**Work task:** Two lines mark the range in the entries below: the one holding "(** X23: when" and the one holding "rejected (scrape w cfg (root pagesN))". Set down those two and all lines between them, exactly.

** Opening Information given block **

Lemma advance_after_abort_witness :
  isAborted (self Stale.aborted) = true
  /\ Forall (fun c => is_next (callee c) = true)
            [Call (VNext 0) [VNum 5]; Call (VNext 0) []]
  /\ invoke_all [Call (VNext 0) [VNum 5]; Call (VNext 0) []] Stale.aborted
     = ([Ok Returned; Ok Returned], Stale.aborted).
Proof.
  assert (H1 : isAborted (self Stale.aborted) = true) by reflexivity.
  assert (H2 : Forall (fun c => is_next (callee c) = true)
                      [Call (VNext 0) [VNum 5]; Call (VNext 0) []])
    by (repeat constructor).
  split; [exact H1|]. split; [exact H2|].
  exact (proj1 (advance_after_abort Stale.aborted _ H1 H2)).
Defined.

(** C2 as stated fails after a natural finish: the flag is still [false],
    so the [next] of index 0 of the finished run over [[1]], called again
    with 6, stores 6 past the end and calls [done] again. *)
Lemma advance_after_natural_finish :
  ~ leaves_run_alone (Call (VNext 0) [VNum 6]) Stale.finished
  /\ isAborted (self Stale.finished) = false
  /\ (invoke (Call (VNext 0) [VNum 6]) Stale.finished).1
     = Ok (TailDone (VFun 1) (VArr 0))
  /\ array_at Stale.finished 0 = [VNum 1]
  /\ array_at (invoke (Call (VNext 0) [VNum 6]) Stale.finished).2 0
     = [VNum 1; VNum 6].
Proof.
  split; [|repeat split; vm_compute; reflexivity].
  unfold leaves_run_alone.
  assert (E : invoke (Call (VNext 0) [VNum 6]) Stale.finished
              = (Ok (TailDone (VFun 1) (VArr 0)),
                 (invoke (Call (VNext 0) [VNum 6]) Stale.finished).2)).
  { vm_compute. reflexivity. }
  rewrite E. intros [].
Qed.
(** X23: when the trimmed query is not empty and the scrape is rejected,
    everything the callbacks collected is dropped: the handler logs the
    error and answers with status 500 and the body [{success: false,
    error: "Failed to scrape Google", message: <the error's message>,
    suggestion: ...}], which carries no results; the answer does not depend
    on the callbacks the engine had invoked before failing. *)
Theorem search_failure (w : World) (req : Request) (query message : string) :
  q req = Text query -> JS.trim query <> "" ->
  let pagesN := JS.parseInt (default "1" (pages req)) in
  let cfg := config (JS.encodeURIComponent query) (default "en" (lang req)) in
  rejected (scrape w cfg (root pagesN)) = Some message ->
  searchHandler w req =
  ( [ SetHeader "Access-Control-Allow-Origin" "*";
      SetHeader "Content-Type" "application/json";
      Scrape cfg (root pagesN);
      ConsoleError "Scraping error:" message ],
    inr {| status := 500;
           body := FailureBody false "Failed to scrape Google" message
                     "Try again later or reduce the number of pages" |} ) /\
  (forall resp : Response,
      snd (searchHandler w req) = inr resp -> responseResults resp = []).
Proof.
  intros Hq Hvalid pagesN cfg Hrun.
  rewrite (searchHandler_rejected w req query message Hq Hvalid Hrun).
  split; [reflexivity|].
  intros resp Hresp. cbn [snd] in Hresp. injection Hresp as <-. reflexivity.
Qed.

Lemma search_failure_witness :
  snd (searchHandler (sampleWorld failingEngine) (sampleRequest "nodejs" None))
  = inr {| status := 500;
           body := FailureBody false "Failed to scrape Google" "Network Error"
                     "Try again later or reduce the number of pages" |}.
Proof.
  rewrite (proj1 (search_failure (sampleWorld failingEngine)
                    (sampleRequest "nodejs" None) "nodejs" "Network Error"
                    eq_refl ltac:(vm_compute; discriminate) eq_refl)).
  reflexivity.
Defined.

(** X24: a request without [pages] is a request for one page: the engine
    gets a descriptor whose only start offset is [0], and a resolved scrape
    is answered with at most ten results. *)
Theorem search_default_is_one_page (w : World) (req : Request)
  (query : string) :
  q req = Text query -> JS.trim query <> "" -> pages req = None ->
  let cfg := config (JS.encodeURIComponent query) (default "en" (lang req)) in
  Scrape cfg (root (JS.Int 1)) ∈ fst (searchHandler w req) /\
  paginationOffsets (pagination (root (JS.Int 1))) = [0] /\
  (forall resp : Response,
      snd (searchHandler w req) = inr resp ->
      (List.length (responseResults resp) <= 10)%nat).
Proof.
  intros Hq Hvalid Hpages cfg.
  assert (JS.parseInt (default "1" (pages req)) = JS.Int 1) as HpagesN
    by (rewrite Hpages; reflexivity).
  destruct (rejected (scrape w cfg (root (JS.Int 1)))) as [message|] eqn:Hrun.
  - unfold cfg in Hrun. rewrite <- HpagesN in Hrun.
    rewrite (searchHandler_rejected w req query message Hq Hvalid Hrun).
    rewrite HpagesN. split; [|split; [reflexivity|]].
    + cbn [fst]. rewrite !elem_of_cons. right. right. now left.
    + intros resp Hresp. cbn [snd] in Hresp. injection Hresp as <-.
      cbn. lia.
  - unfold cfg in Hrun. rewrite <- HpagesN in Hrun.
    rewrite (searchHandler_resolved w req query Hq Hvalid Hrun).
    rewrite HpagesN. split; [|split; [reflexivity|]].
    + cbn [fst]. rewrite !elem_of_cons. right. right. now left.
    + intros resp Hresp. cbn [snd] in Hresp. injection Hresp as <-.
      unfold responseResults. cbn [body].
      pose proof (normalize_length_bound
                    (fold_left runCallback
                       (callbacks
                          (scrape w
                             (config (JS.encodeURIComponent query)
                                (default "en" (lang req)))
                             (root (JS.Int 1)))) []) 1).
      lia.
Qed.

Lemma search_default_is_one_page_witness :
  paginationOffsets (pagination (root (JS.Int 1))) = [0].
Proof.
  refine (proj1 (proj2 (search_default_is_one_page
                          (sampleWorld sampleEngine)
                          (sampleRequest "nodejs" None) "nodejs" _ _ _)));
    [reflexivity|vm_compute; discriminate|reflexivity].
Defined.

(** ** Which queries pass the validator *)

Lemma stripPrefix_Some (p : list ascii) :
  forall l r : list ascii, JS.stripPrefix p l = Some r -> l = p ++ r.
Proof.
  induction p as [|a p IH]; intros l r H; simpl in H.
  - now injection H as ->.
  - destruct l as [|b l]; [discriminate|].
    destruct (Ascii.eqb_spec a b) as [->|_]; [|discriminate].
    simpl. f_equal. now apply IH.
Qed.

Lemma stripAny_Some (table : list (list ascii)) (l r : list ascii) :
  JS.stripAny table l = Some r -> exists p, p ∈ table /\ l = p ++ r.
Proof.
  induction table as [|p table IH]; simpl; [discriminate|].
  destruct (JS.stripPrefix p l) as [r'|] eqn:Hp.
  - intros H. injection H as ->. exists p. split; [left|].
    now apply stripPrefix_Some.
  - intros H. destruct (IH H) as (p' & Hin & Heq).
    exists p'. split; [now right|assumption].
Qed.

Lemma dropLeading_keeps (table : list (list ascii)) (c : ascii) :
  (forall p, p ∈ table -> c ∉ p) ->
  forall (fuel : nat) (l : list ascii),
    c ∈ l -> c ∈ JS.dropLeading table fuel l.
Proof.
  intros Hplain. induction fuel as [|fuel IH]; intros l Hc; [exact Hc|].
  cbn [JS.dropLeading]. destruct l as [|b l]; [inversion Hc|].
  destruct (JS.stripAny table (b :: l)) as [r|] eqn:Hstrip; [|exact Hc].
  apply IH. apply stripAny_Some in Hstrip as (p & Hp & Heq).
  rewrite Heq in Hc. apply elem_of_app in Hc as [Hc|Hc]; [|exact Hc].
  exfalso. now apply (Hplain p).
Qed.

Lemma plainByte_spec (c : ascii) :
  plainByte c = true -> forall p, p ∈ JS.whiteSpace -> c ∉ p.
Proof.
  unfold plainByte. rewrite forallb_forall. intros H p Hp Hc.
  apply list_elem_of_In in Hp. specialize (H p Hp).
  apply negb_true_iff in H.
  assert (existsb (Ascii.eqb c) p = true) as Hex; [|congruence].
  apply existsb_exists. exists c. split; [now apply list_elem_of_In|].
  apply Ascii.eqb_refl.
Qed.

Lemma elem_of_rev {A} (x : A) (l : list A) : x ∈ rev l <-> x ∈ l.
Proof. rewrite !list_elem_of_In. symmetry. apply in_rev. Qed.

Lemma trim_keeps_plain (s : string) (c : ascii) :
  c ∈ list_ascii_of_string s -> plainByte c = true -> JS.trim s <> "".
Proof.
  intros Hc Hplain. unfold JS.trim, JS.trimEndChars, JS.trimStartChars.
  set (l := JS.dropLeading JS.whiteSpace _ (list_ascii_of_string s)).
  assert (c ∈ l) as Hl.
  { apply dropLeading_keeps; [apply plainByte_spec|]; assumption. }
  set (l' := JS.dropLeading _ _ (rev l)).
  assert (c ∈ rev l') as Hl'.
  { apply elem_of_rev. apply dropLeading_keeps.
    - intros p Hp Hcp.
      apply list_elem_of_fmap in Hp as (p0 & -> & Hp0).
      apply (plainByte_spec c Hplain p0 Hp0). now apply elem_of_rev.
    - now apply elem_of_rev. }
  destruct (rev l') as [|b k]; [inversion Hl'|]. discriminate.
Qed.

(** X25: a query that contains at least one byte outside every white-space
    encoding (any ASCII letter, digit or punctuation mark) is never answered
    with 400: it passes the validator unchanged and the engine is invoked
    once. *)
Theorem search_accepts_visible_query (w : World) (req : Request)
  (query : string) (c : ascii) :
  q req = Text query ->
  c ∈ list_ascii_of_string query -> plainByte c = true ->
  validateQuery (q req) = ([], inr (Some query)) /\
  engineCalls (fst (searchHandler w req)) = 1%nat /\
  (forall resp, snd (searchHandler w req) = inr resp -> status resp <> 400).
Proof.
  intros Hq Hc Hplain.
  pose proof (trim_keeps_plain query c Hc Hplain) as Hvalid.
  split; [rewrite Hq; now apply validateQuery_valid|].
  destruct (rejected
              (scrape w
                 (config (JS.encodeURIComponent query)
                    (default "en" (lang req)))
                 (root (JS.parseInt (default "1" (pages req))))))
    as [message|] eqn:Hrun.
  - rewrite (searchHandler_rejected w req query message Hq Hvalid Hrun).
    split; [reflexivity|]. intros resp H. injection H as <-. discriminate.
  - rewrite (searchHandler_resolved w req query Hq Hvalid Hrun).
    split; [reflexivity|]. intros resp H. injection H as <-. discriminate.
Qed.

Lemma search_accepts_visible_query_witness :
  engineCalls
    (fst (searchHandler (sampleWorld sampleEngine)
            (sampleRequest "  x " None))) = 1%nat.
Proof.
  refine (proj1 (proj2 (search_accepts_visible_query
                          (sampleWorld sampleEngine)
                          (sampleRequest "  x " None) "  x " "x"%char
                          eq_refl _ eq_refl))).
  cbn. right. right. left.
Defined.

Lemma whiteSpace_step (p : list ascii) :
  p ∈ JS.whiteSpace ->
  (1 <= List.length p)%nat /\
  forall (fuel : nat) (r : list ascii),
    JS.dropLeading JS.whiteSpace (S fuel) (p ++ r)
    = JS.dropLeading JS.whiteSpace fuel r.
Proof.
  intros Hp. unfold JS.whiteSpace in Hp. cbn in Hp.
  repeat (apply elem_of_cons in Hp as [->|Hp];
          [split; [cbn; lia|intros fuel r; reflexivity]|]).
  inversion Hp.
Qed.

Lemma dropLeading_white (ps : list (list ascii)) :
  Forall (fun p => p ∈ JS.whiteSpace) ps ->
  forall fuel : nat,
    (List.length (concat ps) <= fuel)%nat ->
    JS.dropLeading JS.whiteSpace fuel (concat ps) = [].
Proof.
  induction 1 as [|p ps Hp _ IH]; intros fuel Hfuel.
  - destruct fuel; reflexivity.
  - destruct (whiteSpace_step p Hp) as [Hlen Hstep].
    cbn [concat] in *. rewrite length_app in Hfuel.
    destruct fuel as [|fuel]; [lia|].
    rewrite Hstep. apply IH. lia.
Qed.

(** X26: a query made of white-space characters only (spaces, tabs, line
    ends, no-break and other Unicode spaces, in any number and order) is
    treated as missing: status 400, no effect, no engine call. *)
Theorem search_rejects_blank_query (w : World) (req : Request)
  (ps : list (list ascii)) :
  Forall (fun p => p ∈ JS.whiteSpace) ps ->
  q req = Text (string_of_list_ascii (concat ps)) ->
  JS.trim (string_of_list_ascii (concat ps)) = "" /\
  searchHandler w req = ([], inr badRequest).
Proof.
  intros Hps Hq.
  assert (JS.trim (string_of_list_ascii (concat ps)) = "") as Htrim.
  { unfold JS.trim, JS.trimStartChars.
    rewrite list_ascii_of_string_of_list_ascii.
    rewrite (dropLeading_white ps Hps) by lia. reflexivity. }
  split; [exact Htrim|].
  unfold searchHandler. rewrite Hq, (validateQuery_missing _ Htrim).
  reflexivity.
Qed.

Lemma search_rejects_blank_query_witness :
  searchHandler (sampleWorld sampleEngine) (sampleRequest "   " None)
  = ([], inr badRequest).
Proof.
  refine (proj2 (search_rejects_blank_query (sampleWorld sampleEngine)
                   (sampleRequest "   " None)
                   [JS.utf8 [32%N]; JS.utf8 [32%N]; JS.utf8 [32%N]] _ _));
    [|reflexivity].
  repeat constructor; apply (bool_decide_unpack _); vm_compute; exact I.
Defined.

(** ** A plain decimal [pages] *)






Lemma for_each_outputs F ctx src l w w' :
  Forall (λ e, 0 < e.2) l → NoDup l.*1 → (src < length (objs w))%nat →
  for_each l (main_entry F ctx src) w = (w', Ok tt) →
  ∀ d s, (d, s) ∈ l →
    files w' !! out_path ctx d =
      Some (File (Picture PNG (resize_image (objs w !!! src) (s, s) (LANCZOS F)))) ∧
    files w' !! round_path ctx d =
      Some (File (Picture PNG (round_image F (objs w !!! src) s))) ∧
    ∀ q, q ∈ prefixes (out_dir ctx d) → files w' !! q = Some Dir.
Proof.
  intros Hpos. revert w.
  induction Hpos as [| [d0 s0] l Hs Hpos IH]; intros w Hnd Hsrc H d s Hin.
  { by apply elem_of_nil in Hin. }
  rewrite for_each_cons in H. simpl in Hs.
  apply NoDup_cons in Hnd as [Hd0 Hnd]. simpl in Hd0.
  apply bind_inv in H as [(w1 & [] & Hx & Hrest) | (e' & _ & [=])].
  destruct (main_entry_effect _ _ _ _ _ _ _ _ Hs Hsrc Hx) as (Ho & _ & _ & Hok).
  destruct (Hok eq_refl) as [Hfind Hfiles].
  assert (Hsrc1 : (src < length (objs w1))%nat)
    by (apply prefix_length in Ho; lia).
  assert (Him : objs w1 !!! src = objs w !!! src).
  { destruct Ho as [k ->]. by apply lookup_total_app_l. }
  apply elem_of_cons in Hin as [[= -> ->] | Hin].
  - destruct (for_each_effect _ _ _ _ _ _ _ Hpos Hsrc1 Hrest) as (_ & _ & Hk).
    destruct (entry_files_lookup F ctx (objs w !!! src) d0 s0 (files w) Hfind)
      as (H1 & H2 & H3).
    rewrite <- Hfiles in H1, H2, H3.
    assert (Hfresh : ∀ d', d' ∈ l.*1 → d0 ≠ d') by (intros d' ? ->; done).
    split; [| split].
    + specialize (Hk (out_path ctx d0)). rewrite H1 in Hk. apply Hk.
      intros d' Hd'. split; [| apply out_round_ne].
      intros ?%out_path_inj. by eapply Hfresh.
    + specialize (Hk (round_path ctx d0)). rewrite H2 in Hk. apply Hk.
      intros d' Hd'. split; [intros E; symmetry in E; by apply out_round_ne in E |].
      intros ?%round_path_inj. by eapply Hfresh.
    + intros q Hq. specialize (Hk q). rewrite (H3 q Hq) in Hk. apply Hk.
      intros d' _. by eapply prefix_not_output.
  - rewrite <- Him. by apply IH.
Qed.

Lemma for_each_console F ctx src l w w' :
  Forall (λ e, 0 < e.2) l → (src < length (objs w))%nat →
  for_each l (main_entry F ctx src) w = (w', Ok tt) →
  console w' = console w ++ flat_map (entry_messages ctx) l.
Proof.
  intros Hpos. revert w.
  induction Hpos as [| [d0 s0] l Hs Hpos IH]; intros w Hsrc H.
  { injection H as <-. simpl. by rewrite app_nil_r. }
  rewrite for_each_cons in H. simpl in Hs.
  apply bind_inv in H as [(w1 & [] & Hx & Hrest) | (e' & _ & [=])].
  destruct (main_entry_effect _ _ _ _ _ _ _ _ Hs Hsrc Hx) as (Ho & _ & _ & _).
  rewrite (IH w1); [| apply prefix_length in Ho; lia | done].
  rewrite main_entry_run in Hx by done. cbv zeta in Hx.
  destruct (find _ _); [done |].
  destruct (_ !! out_path ctx d0) as [[| x] |]; [done | |].
  all: destruct (_ !! round_path ctx d0) as [[| y] |]; [done | |].
  all: injection Hx as <-; norm_world; by rewrite <- app_assoc.
Qed.

(** ** The whole run *)

Lemma DENSITIES_positive : Forall (λ e : string * Z, 0 < e.2) DENSITIES.
Proof. repeat constructor. Qed.

Lemma DENSITIES_NoDup : NoDup DENSITIES.*1.
Proof. apply (bool_decide_unpack _). by vm_compute. Qed.

Lemma main_run F ctx w :
  main F ctx w =
  match main_load ctx w with
  | (w0, Raised e) => (w0, Raised e)
  | (w0, Ok src) =>
      match for_each DENSITIES (main_entry F ctx src) w0 with
      | (w1, Raised e) => (w1, Raised e)
      | (w1, Ok _) => main_cleanup ctx w1
      end
  end.
Proof.
  unfold main, bind. destruct (main_load ctx w) as [w0 [src | e]]; [| done].
  by destruct (for_each _ _ w0) as [w1 [[] | e]].
Qed.

(** A run that returns went through the three phases. *)
Lemma main_ok_inv F ctx w w' :
  main F ctx w = (w', Ok tt) →
  ∃ fmt im w1,
    files w !! SRC ctx = Some (File (Picture fmt im)) ∧
    let crop := square_image (convert_image im RGBA) in
    let src := S (S (length (objs w))) in
    let w0 := World (objs w ++ [im; convert_image im RGBA; crop]) (files w)
                    (console w ++ [MsgOpening (SRC ctx);
                                   MsgCropped (width crop) (height crop)]) in
    for_each DENSITIES (main_entry F ctx src) w0 = (w1, Ok tt) ∧
    (src < length (objs w0))%nat ∧ objs w0 !!! src = crop ∧
    main_cleanup ctx w1 = (w', Ok tt).
Proof.
  rewrite main_run, main_load_run. cbv zeta.
  destruct (files w !! SRC ctx) as [[| [fmt im | b]] |]; try done.
  destruct (for_each _ _ _) as [w1 [[] | e]] eqn:Hloop; [| done].
  intros Hclean. exists fmt, im, w1. split; [done |]. cbv zeta.
  split; [done |]. norm_world. split; [rewrite length_app; simpl; lia |].
  split; [| done].
  rewrite lookup_total_app_r by lia.
  by replace (S (S (length (objs w))) - length (objs w))%nat with 2%nat by lia.
Qed.

Lemma main_cleanup_files ctx w w' :
  main_cleanup ctx w = (w', Ok tt) →
  files w' = delete (xml_path ctx) (files w) ∧ objs w' = objs w.
Proof.
  rewrite main_cleanup_run.
  destruct (files w !! xml_path ctx) as [[| x] |] eqn:E; [done | |].
  - by intros [= <-].
  - intros [= <-]. norm_world. by rewrite delete_id.
Qed.

Lemma outputs_of_elem ctx (l : list (string * Z)) p :
  p ∈ flat_map (λ e, [out_path ctx e.1; round_path ctx e.1]) l ↔
  ∃ e, e ∈ l ∧ (p = out_path ctx e.1 ∨ p = round_path ctx e.1).
Proof.
  rewrite list_elem_of_In, in_flat_map. split.
  - intros (e & He & Hp). exists e. rewrite list_elem_of_In. split; [done |].
    simpl in Hp. destruct Hp as [<- | [<- | []]]; auto.
  - intros (e & He & Hp). exists e. rewrite <- list_elem_of_In. split; [done |].
    simpl. destruct Hp as [-> | ->]; auto.
Qed.

Lemma outputs_of_NoDup ctx (l : list (string * Z)) :
  NoDup l.*1 → NoDup (flat_map (λ e, [out_path ctx e.1; round_path ctx e.1]) l).
Proof.
  induction l as [| e l IH]; intros Hnd; [constructor |].
  apply NoDup_cons in Hnd as [He Hnd]. simpl.
  assert (Hfresh : ∀ e', e' ∈ l → e.1 ≠ e'.1).
  { intros e' He' Heq. apply He. rewrite Heq. by apply list_elem_of_fmap_2. }
  apply NoDup_cons. split; [| apply NoDup_cons; split; [| by apply IH]].
  - intros [Heq | Hin]%elem_of_cons; [by apply out_round_ne in Heq |].
    apply outputs_of_elem in Hin as (e' & He' & [Heq | Heq]).
    + apply out_path_inj in Heq. by eapply Hfresh.
    + by apply out_round_ne in Heq.
  - intros (e' & He' & [Heq | Heq])%outputs_of_elem.
    + symmetry in Heq. by apply out_round_ne in Heq.
    + apply round_path_inj in Heq. by eapply Hfresh.
Qed.

Lemma out_dirs_NoDup ctx (l : list (string * Z)) :
  NoDup l.*1 → NoDup ((λ e, out_dir ctx e.1) <$> l).
Proof.
  intros Hnd.
  change ((λ e : string * Z, out_dir ctx e.1) <$> l)
    with ((out_dir ctx ∘ fst) <$> l).
  rewrite (list_fmap_compose fst (out_dir ctx)).
  apply NoDup_fmap_2; [| done]. intros d d'. apply out_dir_inj.
Qed.

Lemma out_dir_is_prefix ctx d : out_dir ctx d ∈ prefixes (out_dir ctx d).
Proof.
  unfold out_dir, os_path_join. rewrite prefixes_snoc.
  apply elem_of_app. right. by apply list_elem_of_singleton.
Qed.

Lemma xml_not_out_dir ctx d : xml_path ctx ≠ out_dir ctx d.
Proof.
  intros E. apply (xml_not_prefix ctx d). rewrite E. apply out_dir_is_prefix.
Qed.

(** What a run that returns leaves for each entry of the table. *)
Lemma main_entries_written F ctx w w' :
  main F ctx w = (w', Ok tt) →
  ∃ fmt im,
    files w !! SRC ctx = Some (File (Picture fmt im)) ∧
    let crop := square_image (convert_image im RGBA) in
    ∀ d s, (d, s) ∈ DENSITIES →
      (∀ q, q ∈ prefixes (out_dir ctx d) → files w' !! q = Some Dir) ∧
      files w' !! out_path ctx d =
        Some (File (Picture PNG (resize_image crop (s, s) (LANCZOS F)))) ∧
      files w' !! round_path ctx d =
        Some (File (Picture PNG (round_image F crop s))).
Proof.
  intros Hmain.
  destruct (main_ok_inv _ _ _ _ Hmain)
    as (fmt & im & w1 & Hsrc & Hloop & Hvalid & Hcrop & Hclean).
  exists fmt, im. split; [done |]. cbv zeta.
  pose proof (for_each_outputs _ _ _ _ _ _ DENSITIES_positive DENSITIES_NoDup
                Hvalid Hloop) as Hout.
  rewrite Hcrop in Hout.
  destruct (main_cleanup_files _ _ _ Hclean) as [Hfiles _].
  intros d s Hin. destruct (Hout d s Hin) as (H1 & H2 & H3).
  destruct (xml_not_output ctx d) as [Hx1 Hx2].
  rewrite Hfiles, !lookup_delete_ne by done.
  split; [| done]. intros q Hq. rewrite lookup_delete_ne; [by apply H3 |].
  intros <-. by apply xml_not_prefix in Hq.
Qed.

** Closing Information given block **

**Answer space:**
(** X23: when the trimmed query is not empty and the scrape is rejected,
    everything the callbacks collected is dropped: the handler logs the
    error and answers with status 500 and the body [{success: false,
    error: "Failed to scrape Google", message: <the error's message>,
    suggestion: ...}], which carries no results; the answer does not depend
    on the callbacks the engine had invoked before failing. *)
Theorem search_failure (w : World) (req : Request) (query message : string) :
  q req = Text query -> JS.trim query <> "" ->
  let pagesN := JS.parseInt (default "1" (pages req)) in
  let cfg := config (JS.encodeURIComponent query) (default "en" (lang req)) in
  rejected (scrape w cfg (root pagesN)) = Some message ->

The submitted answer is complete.